[THE DATA — start]
(** * The o1-pro / o3-pro adapter for Open WebUI: a shallow embedding

    This development embeds [src/o1o3-pro-plugin-openwebui.py] (class
    [Pipe]) and checks the statements of the specification against it.

    Conventions.
    - A Python [str] is the [string] of its UTF-8 encoding: one [ascii]
      is one byte, and a character is a lead byte with the continuation
      bytes that follow it.  What the code does by characters (a slice,
      an iteration, [strip]) is done by characters here; a digest is
      taken over the bytes, as [encode()] hands them over.  [repr]
      prints the characters beyond ASCII as they are, which is what the
      interpreter does for printable ones.
    - A Python object that comes from JSON (the request body, the user
      record, the decoded API response) is a [value].  JSON numbers are
      integers: the fields the adapter reads are token counts.
    - A Python [float] is a binary64 [float]; costs are computed with the
      IEEE operations, as the interpreter does.
    - An exception is a [Raise e] result.  A generator ([pipe]) is a
      function from the instance state to a [run]: what it yielded, what
      it sent over the network, the final state, and how it ended.  The
      host is taken to consume the sequence to its end, and one turn
      runs at a time.
    - The logger has no part in the results and is left out.
    - What has no value fixed by the language (the iteration order of
      a set, the wording of the interpreter's own errors) is the
      [Runtime] the development is parameterised by. *)

From Stdlib Require Import ZArith Floats Ascii String DecimalString.
From stdpp Require Import gmap strings list.

Local Open Scope string_scope.
Local Open Scope list_scope.
Local Open Scope Z_scope.

(** ** Python values *)

Set Warnings "-register-all".

Inductive value : Type :=
| VNone
| VBool (b : bool)
| VInt (z : Z)
| VStr (s : string)
| VList (l : list value)
| VDict (d : list (string * value)).

Abbreviation dict := (list (string * value)).

(** ** Exceptions and results *)

(** [Fault op v]: the interpreter refused operation [op] on [v]
    (a [TypeError], [AttributeError] or [ValueError] of its own). *)
Inductive exn : Type :=
| TimeoutException
| ValueError (msg : string)
| KeyError (key : string)
| OverflowError
| Fault (op : string) (v : value)
| HostError (msg : string).

Inductive result (A : Type) : Type :=
| Ok (a : A)
| Raise (e : exn).
Arguments Ok {A} a.
Arguments Raise {A} e.

Definition rbind {A B} (r : result A) (k : A -> result B) : result B :=
  match r with
  | Ok a => k a
  | Raise e => Raise e
  end.

Declare Scope result_scope.
Delimit Scope result_scope with res.
Notation "x <- r ;; k" := (rbind r (fun x => k))
  (at level 100, r at next level, right associativity) : result_scope.

Fixpoint rmap {A B} (f : A -> result B) (l : list A) : result (list B) :=
  match l with
  | [] => Ok []
  | a :: l' =>
      (b <- f a ;;
       bs <- rmap f l' ;;
       Ok (b :: bs))%res
  end.

(** ** Strings *)

Definition str_join (sep : string) (l : list string) : string :=
  String.concat sep l.

(** [s[:n]] on ASCII text, where a byte is a character: the digest in
    hexadecimal. *)
Fixpoint str_take (n : nat) (s : string) : string :=
  match n, s with
  | S n', String c r => String c (str_take n' r)
  | _, _ => EmptyString
  end.

(** The text after the first [n] bytes. *)
Fixpoint str_drop (n : nat) (s : string) : string :=
  match n, s with
  | S n', String _ r => str_drop n' r
  | _, _ => s
  end.

(** [c in s] for a character *)
Fixpoint str_has (c : ascii) (s : string) : bool :=
  match s with
  | EmptyString => false
  | String a r => Ascii.eqb a c || str_has c r
  end.

(** [s.find(c)] for an ASCII needle: the first index, or -1.  The
    index counts bytes; [pipe] uses it only to cut the text there
    ([str_from]), which gives the text the code gets by counting
    characters on both sides. *)
Fixpoint str_find (c : ascii) (s : string) : Z :=
  match s with
  | EmptyString => -1
  | String a r =>
      if Ascii.eqb a c then 0
      else match str_find c r with
           | Z.neg _ => -1
           | i => i + 1
           end
  end.

(** [s[i:]] for an index [i >= 0] that [str_find] gave. *)
Definition str_from (i : Z) (s : string) : string :=
  str_drop (Z.to_nat i) s.

Fixpoint str_prefix (p s : string) : bool :=
  match p, s with
  | EmptyString, _ => true
  | String a p', String b s' => Ascii.eqb a b && str_prefix p' s'
  | String _ _, EmptyString => false
  end.

(** [p in s] *)
Fixpoint str_contains (p s : string) : bool :=
  str_prefix p s
  || match s with
     | EmptyString => false
     | String _ r => str_contains p r
     end.

(** [s.split(sep)] for a one-character separator. *)
Fixpoint str_split (sep : ascii) (s : string) : list string :=
  match s with
  | EmptyString => [EmptyString]
  | String c r =>
      if Ascii.eqb c sep then EmptyString :: str_split sep r
      else match str_split sep r with
           | w :: ws => String c w :: ws
           | [] => [String c EmptyString]
           end
  end.

(** A byte that continues a character. *)
Definition is_continuation (c : ascii) : bool :=
  let n := nat_of_ascii c in
  ((128 <=? n) && (n <? 192))%nat.

(** [s[:n]]: the first [n] characters, each with its continuation
    bytes. *)
Fixpoint take_chars (n : nat) (s : string) : string :=
  match s with
  | EmptyString => EmptyString
  | String c r =>
      if is_continuation c then String c (take_chars n r)
      else match n with
           | O => EmptyString
           | S n' => String c (take_chars n' r)
           end
  end.

(** The white space of ASCII: U+0009 to U+000D and U+001C to U+0020. *)
Definition is_space (c : ascii) : bool :=
  let n := nat_of_ascii c in
  ((9 <=? n) && (n <=? 13) || (28 <=? n) && (n <=? 32))%nat.

(** The white space [str.strip()] removes, that of [str.isspace]: the
    number of bytes of the white-space character [s] starts with, [0]
    when it starts with none.  Beyond ASCII these are U+0085 and
    U+00A0 (two bytes), U+1680, U+2000 to U+200A, U+2028, U+2029,
    U+202F, U+205F and U+3000 (three bytes). *)
Definition space_len (s : string) : nat :=
  (match s with
  | EmptyString => 0
  | String a r =>
      if is_space a then 1
      else
        match r with
        | EmptyString => 0
        | String b r' =>
            let x := nat_of_ascii a in
            let y := nat_of_ascii b in
            if (x =? 194) && ((y =? 133) || (y =? 160)) then 2
            else
              match r' with
              | EmptyString => 0
              | String c _ =>
                  let z := nat_of_ascii c in
                  if (x =? 225) && (y =? 154) && (z =? 128)
                     || (x =? 226) && (y =? 128)
                        && ((128 <=? z) && (z <=? 138)
                            || (z =? 168) || (z =? 169) || (z =? 175))
                     || (x =? 226) && (y =? 129) && (z =? 159)
                     || (x =? 227) && (y =? 128) && (z =? 128)
                  then 3
                  else 0
              end
        end
  end)%nat.

(** The scan of [lstrip]: [skip] bytes belong to the white-space
    character just found. *)
Fixpoint lstrip_from (skip : nat) (s : string) : string :=
  match s with
  | EmptyString => EmptyString
  | String _ r =>
      match skip with
      | S k => lstrip_from k r
      | O =>
          match space_len s with
          | O => s
          | S k => lstrip_from k r
          end
      end
  end.

Definition lstrip (s : string) : string := lstrip_from 0 s.

(** [rstrip] cuts where white space only is left. *)
Fixpoint rstrip (s : string) : string :=
  match s with
  | EmptyString => EmptyString
  | String c r =>
      match lstrip s with
      | EmptyString => EmptyString
      | _ => String c (rstrip r)
      end
  end.

Definition strip (s : string) : string := rstrip (lstrip s).

Definition str_nonempty (s : string) : bool :=
  match s with
  | EmptyString => false
  | String _ _ => true
  end.

(** [str(z)] *)
Definition str_of_Z (z : Z) : string := NilZero.string_of_int (Z.to_int z).

(** ** SHA-256 ([hashlib.sha256]) *)

Module SHA256.

Definition word (x : Z) : Z := x mod 2 ^ 32.

Definition rotr (n x : Z) : Z :=
  word (Z.lor (Z.shiftr x n) (Z.shiftl x (32 - n))).

Definition K : list Z :=
  [1116352408; 1899447441; 3049323471; 3921009573;
   961987163; 1508970993; 2453635748; 2870763221;
   3624381080; 310598401; 607225278; 1426881987;
   1925078388; 2162078206; 2614888103; 3248222580;
   3835390401; 4022224774; 264347078; 604807628;
   770255983; 1249150122; 1555081692; 1996064986;
   2554220882; 2821834349; 2952996808; 3210313671;
   3336571891; 3584528711; 113926993; 338241895;
   666307205; 773529912; 1294757372; 1396182291;
   1695183700; 1986661051; 2177026350; 2456956037;
   2730485921; 2820302411; 3259730800; 3345764771;
   3516065817; 3600352804; 4094571909; 275423344;
   430227734; 506948616; 659060556; 883997877;
   958139571; 1322822218; 1537002063; 1747873779;
   1955562222; 2024104815; 2227730452; 2361852424;
   2428436474; 2756734187; 3204031479; 3329325298].

Definition H0 : list Z :=
  [1779033703; 3144134277; 1013904242; 2773480762;
   1359893119; 2600822924; 528734635; 1541459225].

(** The message, a [1] bit, zeros up to 56 modulo 64 bytes, and the
    bit length on eight bytes. *)
Definition pad (msg : list Z) : list Z :=
  let len := Z.of_nat (length msg) in
  let zeros := Z.to_nat ((55 - len) mod 64) in
  let bits := 8 * len in
  msg ++ [128] ++ repeat 0 zeros
      ++ map (fun i => Z.shiftr bits (8 * (7 - Z.of_nat i)) mod 256) (seq 0 8).

Fixpoint words (bytes : list Z) : list Z :=
  match bytes with
  | a :: b :: c :: d :: rest =>
      (Z.shiftl a 24 + Z.shiftl b 16 + Z.shiftl c 8 + d) :: words rest
  | _ => []
  end.

(** The message schedule, most recent word first. *)
Fixpoint schedule (n : nat) (rev_w : list Z) : list Z :=
  match n with
  | O => rev_w
  | S n' =>
      let w2 := nth 1 rev_w 0 in
      let w7 := nth 6 rev_w 0 in
      let w15 := nth 14 rev_w 0 in
      let w16 := nth 15 rev_w 0 in
      let s0 := Z.lxor (Z.lxor (rotr 7 w15) (rotr 18 w15)) (Z.shiftr w15 3) in
      let s1 := Z.lxor (Z.lxor (rotr 17 w2) (rotr 19 w2)) (Z.shiftr w2 10) in
      schedule n' (word (w16 + s0 + w7 + s1) :: rev_w)
  end.

Definition round (st : list Z) (kw : Z * Z) : list Z :=
  match st with
  | [a; b; c; d; e; f; g; h] =>
      let S1 := Z.lxor (Z.lxor (rotr 6 e) (rotr 11 e)) (rotr 25 e) in
      let ch := Z.lxor (Z.land e f) (Z.land (Z.lxor e (2 ^ 32 - 1)) g) in
      let t1 := word (h + S1 + ch + fst kw + snd kw) in
      let S0 := Z.lxor (Z.lxor (rotr 2 a) (rotr 13 a)) (rotr 22 a) in
      let maj := Z.lxor (Z.lxor (Z.land a b) (Z.land a c)) (Z.land b c) in
      let t2 := word (S0 + maj) in
      [word (t1 + t2); a; b; c; word (d + t1); e; f; g]
  | _ => st
  end.

Definition compress (h : list Z) (block : list Z) : list Z :=
  let w := rev (schedule 48 (rev (words block))) in
  let st := fold_left round (combine K w) h in
  map (fun p => word (fst p + snd p)) (combine h st).

Fixpoint blocks (n : nat) (bytes : list Z) (h : list Z) : list Z :=
  match n with
  | O => h
  | S n' => blocks n' (drop 64 bytes) (compress h (take 64 bytes))
  end.

Definition hex_digit (d : Z) : ascii :=
  ascii_of_nat (Z.to_nat (if d <? 10 then 48 + d else 87 + d)).

Definition hex8 (x : Z) : string :=
  string_of_list_ascii
    (map (fun i => hex_digit (Z.shiftr x (4 * (7 - Z.of_nat i)) mod 16)) (seq 0 8)).

(** [hashlib.sha256(s).hexdigest()] on the bytes of [s]. *)
Definition hexdigest (s : string) : string :=
  let bytes := pad (map (fun c => Z.of_nat (nat_of_ascii c)) (list_ascii_of_string s)) in
  String.concat "" (map hex8 (blocks (length bytes / 64) bytes H0)).

End SHA256.

(** ** Dictionaries and dynamic operations *)

Fixpoint dict_lookup (d : dict) (k : string) : option value :=
  match d with
  | [] => None
  | (k', v) :: d' => if String.eqb k' k then Some v else dict_lookup d' k
  end.

(** [d.get(k, default)] *)
Definition dict_get (d : dict) (k : string) (default : value) : value :=
  match dict_lookup d k with
  | Some v => v
  | None => default
  end.

(** [k in d] *)
Definition dict_has (d : dict) (k : string) : bool :=
  match dict_lookup d k with
  | Some _ => true
  | None => false
  end.

(** [d[k]] *)
Definition dict_item (d : dict) (k : string) : result value :=
  match dict_lookup d k with
  | Some v => Ok v
  | None => Raise (KeyError k)
  end.

(** [v.get(k, default)]: only a dict has the method. *)
Definition get (v : value) (k : string) (default : value) : result value :=
  match v with
  | VDict d => Ok (dict_get d k default)
  | _ => Raise (Fault "get" v)
  end.

(** [v == "s"] *)
Definition is_str (v : value) (s : string) : bool :=
  match v with
  | VStr t => String.eqb t s
  | _ => false
  end.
[THE DATA — finish]
__TRY IT__.
Could you reproduce exactly the lines of the entries above, from the one with "Fixpoint str_find (c" through the one with "(** [s[i:]] for", and nothing else?

__EXERCISE RESPONSE__.
Fixpoint str_find (c : ascii) (s : string) : Z :=
  match s with
  | EmptyString => -1
  | String a r =>
      if Ascii.eqb a c then 0
      else match str_find c r with
           | Z.neg _ => -1
           | i => i + 1
           end
  end.

(** [s[i:]] for an index [i >= 0] that [str_find] gave. *)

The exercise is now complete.